«Pasión contenida.» Por fin lo entendió. Cantó y bailó sintiéndose bella, sin exhibirse, alzándose por encima del teatro entero como una diosa que nada tuviera que demostrar. Comprendió que un suspiro, un guiño o una caída de ojos en dirección hacia la luneta o el patio, el revoloteo de una mano en el aire, un simple quiebro de cintura o el resplandor de las gotas de sudor corriendo abajo desde el cuello hasta sus pechos eran capaces de enardecer todavía más el deseo que el descaro o la desvergüenza.
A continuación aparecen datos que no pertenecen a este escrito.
(** *** Any sequence of steps *)
Definition store_ok (s : FileStore) : Prop :=
  files_ok (files s) /\
  forall k q, queues s !! k = Some q ->
    match q with
    | [] => False
    | c :: rest =>
        call_ok k c /\ phase_ok (files s) k (call_op c) (call_phase c)
        /\ Forall (fun c => call_ok k c /\ call_phase c = Reading) rest
    end.
(** The key of a call is the one its file has, so it is trimmed, and the result it stores has its own fields in the
    order of JavaScript and none called __proto__. *)
Definition step_input (st : Step) : Prop :=
  match st with Call id op => call_ok (queue_key op) (mkCall id op Reading) | _ => True end.

(** What the events did to the receipts: each answer is that of an atomic store, a failed file operation changed
    nothing. *)
Fixpoint atomic (evs : list Event) (v v' : view) : Prop :=
  match evs with
  | [] => same_view v v'
  | Answered _ op a :: evs => exists w, effect op v w a /\ atomic evs w v'
  | IoFailed _ _ _ :: evs => atomic evs v v'
  end.

Lemma effect_same op v w v' a : same_view v w -> effect op w v' a -> effect op v v' a.
Proof.
  intros Hs (Ht & (k & Hk & Hu) & w' & Ha & Hw). split; [done|]. split; [by exists k|]. unfold acts in *. rewrite Hk in *.
  rewrite <- (Hs k Hu) in *. destruct (transition op (w k)) as [[new ans]|e].
  - destruct Ha as [-> Hv]. exists (view_set v k new). split; [done|]. intros k' Hk'. rewrite (Hw k' Hk'), (Hv k').
    unfold view_set. rewrite (Hs k' Hk'). done.
  - destruct Ha as [-> Hv]. exists v. split; [done|]. intros k' Hk'. by rewrite (Hw k' Hk'), (Hv k'), (Hs k' Hk').
Qed.
Lemma atomic_same evs v w v' : same_view v w -> atomic evs w v' -> atomic evs v v'.
Proof.
  revert v w. induction evs as [|[id op a|id op e] evs IH]; cbn; intros v w Hs H.
  - intros k Hk. by rewrite (H k Hk), (Hs k Hk).
  - destruct H as (u & Hu & H). exists u. split; [by eapply effect_same|done].
  - by eapply IH.
Qed.
Lemma atomic_app evs evs' v w v' : atomic evs v w -> atomic evs' w v' -> atomic (evs ++ evs') v v'.
Proof.
  revert v. induction evs as [|[id op a|id op e] evs IH]; cbn; intros v H H'.
  - by eapply atomic_same.
  - destruct H as (u & Hu & H). exists u. eauto.
  - eauto.
Qed.

Lemma queue_set k q s k' : queues (set_queue k q s) !! k' =
  if decide (k' = k) then match q with [] => None | _ => Some q end else queues s !! k'.
Proof.
  unfold set_queue. destruct (decide (k' = k)) as [->|Hne]; destruct q; cbn.
  - apply lookup_delete_eq.
  - apply lookup_insert_eq.
  - by apply lookup_delete_ne.
  - by apply lookup_insert_ne.
Qed.
Definition resolveShellCwd (workspace : ResolvedWorkspace) (inputCwd : option string) :
    result exn AuthorizedCommandExecution :=
  logicalPath ← normalizeRelativePath (default "." inputCwd) true;
  if negb (isAllowedShellPath workspace logicalPath) then
    throw SHELL_NOT_ALLOWED "Path is outside the workspace allowShell policy."
  else
    authorized ← authorizeExisting glob fs workspace logicalPath (Some kind_directory) true None;
    Ok (mkExecution (ap_logicalPath authorized) (ap_canonicalPath authorized)).

Definition INTERACTIVE_REASON : string := "interactive process grants persistent stdin access".

Definition binding_of (workspace : ResolvedWorkspace) (input : CommandInput)
    (scope : CommandAuthorizationScope) (cwd : string) : CommandConfirmationBinding :=
  mkCommandBinding (ws_id workspace) (ci_shell input) cwd (ci_command input)
    (sc_executionContext scope) (sc_operation scope) (sc_interactive scope).

(** Everything [prepareCommand] does before it looks at the confirmation: the
    authorized directory and the decision. *)
Definition decide_command (workspace : ResolvedWorkspace) (input : CommandInput)
    (signal : option AbortSignal) :
    result exn (AuthorizedCommandExecution * CommandAuthorizationDecision) :=
  _ ← assertShellAllowed workspace (ci_shell input);
  _ ← (if is_aborted signal then Err (abortSignalError signal "Command operation was cancelled.")
       else Ok tt);
  cwd ← resolveShellCwd workspace (ci_cwd input);
  _ ← enforceGitPushPolicy (ci_shell input) (ci_command input);
  let risk := classifyCommandRisk (ci_shell input) (ci_command input) in
  decision ← decideCommandAuthorization workspace (ci_shell input) (ci_command input)
               (ae_logicalCwd cwd) (ae_absoluteCwd cwd) (destructive risk) (reasons risk);
  match decision with
  | decide_blocked c reason => throw c reason
  | _ => Ok (cwd, decision)
  end.

(** The confirmation: create one when none is presented, consume it otherwise.
    [id] is the random identifier; [now1] and [now2] the two readings of the clock. *)
Definition confirm_command (r : R) (binding : CommandConfirmationBinding) (input : CommandInput)
    (cwd : AuthorizedCommandExecution) (reasons : list string) (id : string) (now1 now2 : Z) :
    R * result exn Prepared :=
  match truthy (ci_confirmationId input) with
  | None =>
      (os_create id binding now1 now2 r,
       Ok (confirmation_required
             (mkRequired (ci_shell input) (ae_logicalCwd cwd) id (now2 + os_ttl) reasons)))
  | Some presented =>
      let '(r', consumed) := os_consume presented binding now1 now2 r in
      (r', _ ← consumed; Ok (authorized cwd))
  end.

Definition prepareCommand (r : R) (workspace : ResolvedWorkspace) (input : CommandInput)
    (signal : option AbortSignal) (scope : CommandAuthorizationScope) (id : string) (now1 now2 : Z) :
    R * result exn Prepared :=
  match decide_command workspace input signal with
  | Err e => (r, Err e)
  | Ok (cwd, decision) =>
      let binding := binding_of workspace input scope (ae_logicalCwd cwd) in
      let required := match decision with decide_confirm reasons => Some reasons | _ => None end in
      if sc_interactive scope then
        confirm_command r binding input cwd
          (js_dedup (default [] required ++ [INTERACTIVE_REASON])) id now1 now2
      else
        match required with
        | Some reasons => confirm_command r binding input cwd reasons id now1 now2
        | None => (r, Ok (authorized cwd))
        end
  end.

Definition synchronousCommandDeadline (requestedTimeoutMs : Z) (upstream : option OperationDeadline)
    (startedAt lifecycleNow : Z) : result exn OperationDeadline :=
  if MAX_SYNCHRONOUS_OPERATION_TIMEOUT_MS <? requestedTimeoutMs then
    throw INVALID_ARGUMENT "Commands above 300 seconds must run through the BackgroundTaskManager."
  else
    deadline ← createOperationDeadline requestedTimeoutMs upstream startedAt;
    if remainingOperationTimeMs deadline startedAt <=? 0 then
      lifecycle ← createOperationLifecycle deadline startedAt
        (Some (mkTerminal layer_executor reason_timeout
                 (Some "The command executor received an expired deadline."))) lifecycleNow;
      Err (App (mkAppError AGENT_TIMEOUT "Command deadline has expired." (Some lifecycle) None))
    else Ok deadline.

(** [runCommand]; [launchNow] is the clock when the runner is called. *)
Definition runCommand (r : R) (workspace : ResolvedWorkspace) (input : CommandInput)
    (signal : option AbortSignal) (upstream : option OperationDeadline) (id : string)
    (startedAt lifecycleNow now1 now2 launchNow : Z) : R * result exn RunOutcome :=
  match synchronousCommandDeadline (ci_timeoutMs input) upstream startedAt lifecycleNow with
  | Err e => (r, Err e)
  | Ok deadline =>
      let '(r', prepared) :=
        prepareCommand r workspace input signal (mkScope foreground "run_command" false) id now1 now2 in
      (r', p ← prepared;
           Ok match p with
              | confirmation_required c => needs_confirmation c
              | authorized execution =>
                  launched (mkLaunch (ci_shell input) (ci_command input) execution
                              (remainingOperationTimeMs deadline launchNow) (Some deadline))
              end)
  end.

Definition runAuthorizedCommandToFiles (workspace : ResolvedWorkspace) (input : CommandInput)
    (signal : option AbortSignal) : result exn Launch :=
  _ ← assertShellAllowed workspace (ci_shell input);
  _ ← (if is_aborted signal then Err (abortSignalError signal "Command operation was cancelled.")
       else Ok tt);
  cwd ← resolveShellCwd workspace (ci_cwd input);
  _ ← enforceGitPushPolicy (ci_shell input) (ci_command input);
  Ok (mkLaunch (ci_shell input) (ci_command input) cwd (ci_timeoutMs input) None).

Definition authorizeBackgroundCommand (r : R) (workspace : ResolvedWorkspace) (input : CommandInput)
    (operation : string) (interactive : bool) (signal : option AbortSignal) (id : string)
    (now1 now2 : Z) : R * result exn Prepared :=
  prepareCommand r workspace input signal (mkScope background operation interactive) id now1 now2.
End ShellService.

(** ** What a prepared command guarantees *)
Section Guarantees.
Context {P : NodePath} {L : PathLaws P}.
Context (glob : string -> string -> bool) (fs : FileSystem).
Context (git : string -> list string -> option (list GitEvent)).
Context {R : Type} {Registry : OneShot R CommandConfirmationBinding}.
Context {Laws : OneShotLaws R CommandConfirmationBinding}.
Context (all_confirmable : forall b, confirmable b).

Definition trusted_mode (workspace : ResolvedWorkspace) : Prop :=
  ws_confirmationMode workspace = trusted_workspace /\ ws_permissionProfile workspace = full_repo_write.

Lemma decide_command_ok workspace input signal cwd decision :
  decide_command glob fs git workspace input signal = Ok (cwd, decision) ->
  ci_shell input ∈ ws_allowedShells workspace /\ ws_allowShell workspace <> [] /\
  is_aborted signal = false /\
  resolveShellCwd glob fs workspace (ci_cwd input) = Ok cwd /\
  enforceGitPushPolicy (ci_shell input) (ci_command input) = Ok tt /\
  decideCommandAuthorization glob fs git workspace (ci_shell input) (ci_command input)
    (ae_logicalCwd cwd) (ae_absoluteCwd cwd)
    (destructive (classifyCommandRisk (ci_shell input) (ci_command input)))
    (reasons (classifyCommandRisk (ci_shell input) (ci_command input))) = Ok decision /\
  (forall c m, decision <> decide_blocked c m).
Proof.
  unfold decide_command. intros H.
  apply bind_ok in H as ([] & Hshell & H). apply bind_ok in H as ([] & Hab & H).
  apply bind_ok in H as (cwd' & Hcwd & H). apply bind_ok in H as ([] & Hpush & H).
  apply bind_ok in H as (d & Hd & H).
  assert (cwd' = cwd /\ d = decision /\ forall c m, decision <> decide_blocked c m) as (-> & -> & Hb)
    by (destruct d; simplify_eq; split_and!; done).
  unfold assertShellAllowed in Hshell.
  destruct (ws_allowShell workspace); [done|].
  destruct (includes _ _) eqn:Hs; [|done]. apply includes_spec in Hs.
  destruct (is_aborted signal); [done|]. split_and!; done.
Qed.

(** Outside a trusted workspace a command is asked about exactly when it is
    destructive; inside one, only a critical reason or a mutation that could not be
    authorized is. *)
Lemma decision_standard workspace shell command logical absolute needs rs decision :
  decideCommandAuthorization glob fs git workspace shell command logical absolute needs rs = Ok decision ->
  ~ trusted_mode workspace ->
  decision = if needs then decide_confirm rs else decide_execute auth_standard.
Proof.
  unfold decideCommandAuthorization, trusted_mode. intros H Ht.
  assert (bool_decide (ws_confirmationMode workspace = trusted_workspace)
          && bool_decide (ws_permissionProfile workspace = full_repo_write) = false) as E.
  { apply not_true_iff_false. by rewrite andb_true_iff, !bool_decide_eq_true. }
  rewrite E in H. cbn [negb] in H. by simplify_eq.
Qed.
Lemma good_issue_lease t now : st_good (issue_lease ttlMs t now).
Proof.
  intros r Hr. apply good_leases; [done|]. destruct Hr as [_ Hl]. intros id.
  specialize (Hl id). unfold leaseCount, outstanding in *. cbn [activeLeases leases].
  rewrite jm_get_set, List.filter_app, length_app. cbn [List.filter fst snd negb].
  destruct (id =s taskId t) eqn:E.
  - apply String.eqb_eq in E as ->. rewrite String.eqb_refl. cbn. lia.
  - rewrite String.eqb_sym, E. cbn. lia.
Qed.

Lemma good_acquireForTask id ctx n1 n2 : st_good (acquireForTask sha256 ttlMs id ctx n1 n2).
Proof. apply good_bind; [apply good_requireOwnedTask|]. intros t. apply good_issue_lease. Qed.

Lemma good_acquireForTab tab ctx n0 n1 n2 : st_good (acquireForTab sha256 ttlMs tab ctx n0 n1 n2).
Proof. apply good_bind; [apply good_assertTabAccess|]. intros t. apply good_acquireForTask. Qed.

Lemma outstanding_release r h id id' :
  leases r !! h = Some (id, false) ->
  (length (List.filter (fun l => (l.1 =s id') && negb l.2) (<[h := (id, true)]> (leases r)))
   + (if id =s id' then 1 else 0))%nat = length (outstanding r id').
Proof.
  unfold outstanding. intros H. pose proof (lookup_lt_Some _ _ _ H) as Hlt.
  rewrite <- (take_drop_middle _ _ _ H) at 2. rewrite insert_take_drop by done.
  rewrite !List.filter_app, !length_app. cbn [List.filter fst snd negb].
  rewrite andb_false_r, andb_true_r. destruct (id =s id'); cbn [length]; lia.
Qed.

Lemma good_release h now : st_good (release ttlMs h now).
Proof.
  intros r Hr. unfold release. destruct (leases r !! h) as [[id [|]]|] eqn:Eh; [by apply good_refl| |by apply good_refl].
  set (n := Z.max 0 _). set (r1 := mkRegistry _ _ _ _).
  assert (H1 : good r r1).
  { apply good_leases; [done|]. destruct Hr as [_ Hl]. intros id'. pose proof (Hl id') as Hid'.
    pose proof (outstanding_release r h id id' Eh) as Hc. unfold leaseCount in *. cbn [activeLeases].
    unfold outstanding at 1. cbn [leases].
    assert (jm_get (if n =? 0 then jm_delete (activeLeases r) id else jm_set (activeLeases r) id n) id'
            = if id' =s id then if n =? 0 then None else Some n else jm_get (activeLeases r) id') as ->.
    { destruct (n =? 0); [rewrite jm_get_delete|rewrite jm_get_set]; by destruct (id' =s id). }
    rewrite String.eqb_sym. destruct (id =s id') eqn:E; [|lia].
    apply String.eqb_eq in E as ->. subst n.
    destruct (jm_get (activeLeases r) id') as [c|]; cbn [default from_option Datatypes.id] in *; [|lia].
    destruct (Z.max 0 (c - 1) =? 0) eqn:Ez; cbn; lia. }
  destruct (jm_get (tasks r1) id) as [t|] eqn:Et; [|done].
  destruct (isAccessibleState _); [|done].
  destruct H1 as [H1 E1]. destruct (good_touched id now true r1 H1) as [H2 E2].
  split; [done|by transitivity r1].
Qed.

(** A task that is not closed begins to finish. *)
Lemma keeps_finishing t : terminal (state t) = false -> keeps t (set_state finishing t).
Proof. unfold keeps. intros ->. by repeat split. Qed.

Lemma good_beginFinish id ctx n1 n2 : st_good (beginFinish sha256 ttlMs id ctx n1 n2).
Proof.
  apply good_bind; [apply good_requireOwnedTask|]. intros _ r Hr. unfold stored. st_run.
  destruct (jm_get (tasks r) id) as [t|] eqn:Et; [|by apply good_refl]. st_run.
  case_bool_decide as H1; [by apply good_refl|]. case_bool_decide as H2; [by apply good_refl|].
  assert (Hf : good r (update_task id (set_state finishing) r).1).
  { unfold update_task. rewrite Et. apply (change_task r id t); [done..|]. apply keeps_finishing. by destruct (state t). }
  destruct (update_task id _ r) as [r1 [[]|e]] eqn:E1; [|done]. cbn [fst] in Hf.
  destruct Hf as [Hf1 Hf2]. destruct (good_touchTask id (set_state finishing t) n2 false r1 Hf1).
  split; [done|by transitivity r1].
Qed.

Lemma good_beginExpiration id now : st_good (beginExpiration id now).
Proof.
  intros r Hr. unfold beginExpiration. destruct (jm_get (tasks r) id) as [t|] eqn:Et; [|by apply good_refl].
  destruct (isAccessibleState (state t)) eqn:Es; [|by apply good_refl]. cbn [negb].
  destruct (0 <? _); [by apply good_refl|]. destruct (now <? _); [by apply good_refl|].
  apply (change_task r id t); [done..|]. apply keeps_finishing. by destruct (state t).
Qed.

Lemma good_restore id now : st_good (restoreAfterFailedFinalization ttlMs id now).
Proof.
  intros r Hr. unfold restoreAfterFailedFinalization.
  destruct (jm_get (tasks r) id) as [t|] eqn:Et; [|by apply good_refl].
  case_bool_decide as Es; [|by apply good_refl]. cbn [negb].
  apply (change_task r id t); [done..|]. unfold keeps. by rewrite Es.
Qed.

(** *** The registry as a transition system *)
(** One call of a public method that changes the registry, with the readings of the
    clock and the random identifier it draws. *)
Inductive op :=
  | Create (context : option string) (uuid : string) (now : Z)
  | ResolveForOpen (id context : option string) (uuid : string) (now : Z)
  | ResolveScoped (id context : option string) (includeFinished : bool) (now : Z)
  | AssertTabAccess (tab : string) (context : option string) (now : Z)
  | AttachTab (id tab : string) (context : option string) (now1 now2 : Z)
  | AttachExistingTab (id tab : string)
  | DetachTab (tab : string) (now : Z)
  | AcquireForTask (id : string) (context : option string) (now1 now2 : Z)
  | AcquireForTab (tab : string) (context : option string) (now0 now1 now2 : Z)
  | Release (handle : nat) (now : Z)
  | BeginFinish (id : string) (context : option string) (now1 now2 : Z)
  | CompleteFinish (id : string) (now : Z)
  | BeginExpiration (id : string) (now : Z)
  | RestoreAfterFailedFinalization (id : string) (now : Z)
  | MarkExpired (id : string) (now : Z).

Definition run_op (o : op) (r : Registry) : Registry :=
  match o with
  | Create ctx uuid now => (create sha256 ttlMs ctx uuid now r).1
  | ResolveForOpen id ctx uuid now => (resolveForOpen sha256 ttlMs id ctx uuid now r).1
  | ResolveScoped id ctx fin now => (resolveScoped sha256 ttlMs id ctx fin now r).1
  | AssertTabAccess tab ctx now => (assertTabAccess sha256 ttlMs tab ctx now r).1
  | AttachTab id tab ctx n1 n2 => (attachTab sha256 ttlMs id tab ctx n1 n2 r).1
  | AttachExistingTab id tab => (attachExistingTab id tab r).1
  | DetachTab tab now => (detachTab ttlMs tab now r).1
  | AcquireForTask id ctx n1 n2 => (acquireForTask sha256 ttlMs id ctx n1 n2 r).1
  | AcquireForTab tab ctx n0 n1 n2 => (acquireForTab sha256 ttlMs tab ctx n0 n1 n2 r).1
  | Release h now => (release ttlMs h now r).1
  | BeginFinish id ctx n1 n2 => (beginFinish sha256 ttlMs id ctx n1 n2 r).1
  | CompleteFinish id now => (completeFinish id now r).1
  | BeginExpiration id now => (beginExpiration id now r).1
  | RestoreAfterFailedFinalization id now => (restoreAfterFailedFinalization ttlMs id now r).1
  | MarkExpired id now => (markExpired id now r).1
  end.

(** Random identifiers do not repeat. *)
Definition op_fresh (o : op) (r : Registry) : Prop :=
  match o with
  | Create _ uuid _ | ResolveForOpen _ _ uuid _ => fresh_task uuid r
  | _ => True
  end.

Inductive steps : Registry -> Registry -> Prop :=
  | steps_refl r : steps r r
  | steps_op r o r' : op_fresh o r -> steps (run_op o r) r' -> steps r r'.

Lemma good_op o r : op_fresh o r -> Inv r -> good r (run_op o r).
Proof.
  intros Hf Hr. destruct o; cbn [run_op].
  - by apply good_create.
  - by apply good_resolveForOpen.
  - by apply good_resolveScoped.
  - by apply good_assertTabAccess.
  - by apply good_attachTab.
  - by apply good_attachExistingTab.
  - by apply good_detachTab.
  - by apply good_acquireForTask.
  - by apply good_acquireForTab.
  - by apply good_release.
  - by apply good_beginFinish.
  - by apply good_close_task.
  - by apply good_beginExpiration.
  - by apply good_restore.
  - by apply good_close_task.
Qed.

Lemma good_steps r r' : steps r r' -> Inv r -> good r r'.
Proof.
  induction 1 as [r|r o r' Hf _ IH]; intros Hr; [by apply good_refl|].
  destruct (good_op o r Hf Hr) as [H1 E1]. destruct (IH H1) as [H2 E2].
  split; [done|by transitivity (run_op o r)].
Qed.

(** *** Construction *)
(** Stored tasks with different identifiers share no tab; stored by the registry
    itself, they are: [snapshot] of a consistent registry. *)
Record Restorable (initial : list BrowserTask) : Prop := {
  ids_unique : NoDup (map taskId initial);
  tabs_disjoint : forall t1 t2 tab, t1 ∈ initial -> t2 ∈ initial -> tab ∈ tabIds t1 -> tab ∈ tabIds t2 -> t1 = t2;
}.

Lemma get_load_tabs id tabs m x :
  jm_get (load_tabs id tabs m) x =
  match jm_get m x with Some k => Some k | None => if includes tabs x then Some id else None end.
Proof.
  revert m. induction tabs as [|tab tabs IH]; intros m; cbn [load_tabs fold_left].
  - by destruct (jm_get m x).
  - unfold load_tabs in IH. rewrite IH. unfold jm_has, includes.
    assert (x <> tab -> bool_decide (x ∈ tab :: tabs) = bool_decide (x ∈ tabs)) as Hc.
    { intros Hne. apply bool_decide_ext. rewrite elem_of_cons. naive_solver. }
    destruct (jm_get m tab) as [k|] eqn:Et.
    + destruct (jm_get m x) eqn:Ex; [done|]. rewrite Hc; [done|congruence].
    + rewrite jm_get_set. destruct (x =s tab) eqn:E.
      * apply String.eqb_eq in E as ->. rewrite Et, bool_decide_true; [done|by left].
      * apply String.eqb_neq in E. by rewrite Hc.
Qed.

(** Loading one more task. *)
Definition load_task (t : BrowserTask) (r : Registry) : Registry :=
  mkRegistry (jm_set (tasks r) (taskId t) t) (load_tabs (taskId t) (tabIds t) (taskByTab r))
    (activeLeases r) (leases r).

Lemma load_task_inv t r :
  Inv r -> taskId t <> EmptyString -> jm_get (tasks r) (taskId t) = None ->
  (forall tab, tab ∈ tabIds t -> jm_get (taskByTab r) tab = None) -> Inv (load_task t r).
Proof.
  intros [[Hw Hk Hx] Hl] Hne Hnew Hd. split; [split|exact Hl]; cbn [tasks taskByTab load_task].
  - by apply jm_wf_set.
  - intros k t0. rewrite jm_get_set. destruct (k =s taskId t) eqn:E; [|apply Hk].
    apply String.eqb_eq in E as ->. by intros [= <-].
  - intros tab k. rewrite get_load_tabs, jm_get_set. specialize (Hx tab).
    destruct (k =s taskId t) eqn:E.
    + apply String.eqb_eq in E as ->.
      assert (jm_get (taskByTab r) tab <> Some (taskId t)) by (rewrite Hx; naive_solver).
      destruct (jm_get (taskByTab r) tab) as [k'|] eqn:Ei.
      * split; [congruence|]. intros (y & [= <-] & Hin). apply Hd in Hin. congruence.
      * destruct (includes (tabIds t) tab) eqn:Ein; [apply includes_spec in Ein|apply includes_false in Ein].
        -- split; [|done]. intros _. by exists t.
        -- split; [done|]. by intros (y & [= <-] & Hin).
    + apply String.eqb_neq in E. rewrite <- Hx. destruct (jm_get (taskByTab r) tab); [done|].
      destruct (includes _ _); [|done]. split; congruence.
Qed.

Lemma jm_set_new {A} (m : jsmap A) k a : jm_get m k = None -> jm_set m k a = m ++ [(k, a)].
Proof.
  induction m as [|[k0 a0] m IH]; simpl; [done|]. destruct (k =s k0); [done|]. intros H. by rewrite IH.
Qed.

Lemma task_schema_id t : task_schema t = true -> taskId t <> EmptyString.
Proof. unfold task_schema. intros H E. by rewrite E in H. Qed.

Lemma load_tasks_spec initial r :
  Inv r -> Restorable initial -> (forall t, t ∈ initial -> task_schema t = true) ->
  (forall t, t ∈ initial -> jm_get (tasks r) (taskId t) = None) ->
  (forall t tab, t ∈ initial -> tab ∈ tabIds t -> jm_get (taskByTab r) tab = None) ->
  exists r', load_tasks initial r = Ok r' /\ Inv r'
    /\ tasks r' = tasks r ++ map (fun t => (taskId t, t)) initial.
Proof.
  revert r. induction initial as [|t rest IH]; intros r Hr [Hu Hd] Hs Hid Htab; cbn [load_tasks].
  - exists r. by rewrite app_nil_r.
  - rewrite (Hs t) by left. inversion Hu as [|? ? Hn Hu']; subst.
    destruct (IH (load_task t r)) as (r' & Hl & Hr' & Ht').
    + apply load_task_inv; [done| | |]; [apply task_schema_id, Hs; left|apply Hid; left|].
      intros tab. apply Htab. left.
    + split; [done|]. intros t1 t2 tab H1 H2. apply Hd; by right.
    + intros t1 H1. apply Hs. by right.
    + intros t1 H1. cbn [tasks load_task]. rewrite jm_get_set. destruct (taskId t1 =s taskId t) eqn:E.
      * apply String.eqb_eq in E. exfalso. apply Hn. rewrite <- E. by apply list_elem_of_fmap_2.
      * apply Hid. by right.
    + intros t1 tab H1 Hin. cbn [taskByTab load_task]. rewrite get_load_tabs, (Htab t1 tab) by (done || by right).
      destruct (includes (tabIds t) tab) eqn:E; [|done]. apply includes_spec in E. exfalso. apply Hn.
      assert (t1 = t) as <- by (apply (Hd t1 t tab); [by right|left|done..]). by apply list_elem_of_fmap_2.
    + exists r'. split; [exact Hl|]. split; [done|]. rewrite Ht'. cbn [tasks load_task map].
      rewrite jm_set_new, <- app_assoc by (apply Hid; left). done.
Qed.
—Ni hombres ni mujeres lo pretenden —le explicó Marina, una rubia menuda que hacía de tercera dama y con la que Milagros había intimado una noche en la que le confió sus desvelos—. Necesitan ídolos inaccesibles; tienen que excusar ante sí mismos el hecho de no poder conseguirte. Si bajas al patio y te mezclas con ellos, no les sirves; serás igual que cualquiera de las mujeres con las que se relacionan. Si te muestras soez, te compararán con una de las muchas prostitutas que se les ofrecen por las calles y perderás su interés.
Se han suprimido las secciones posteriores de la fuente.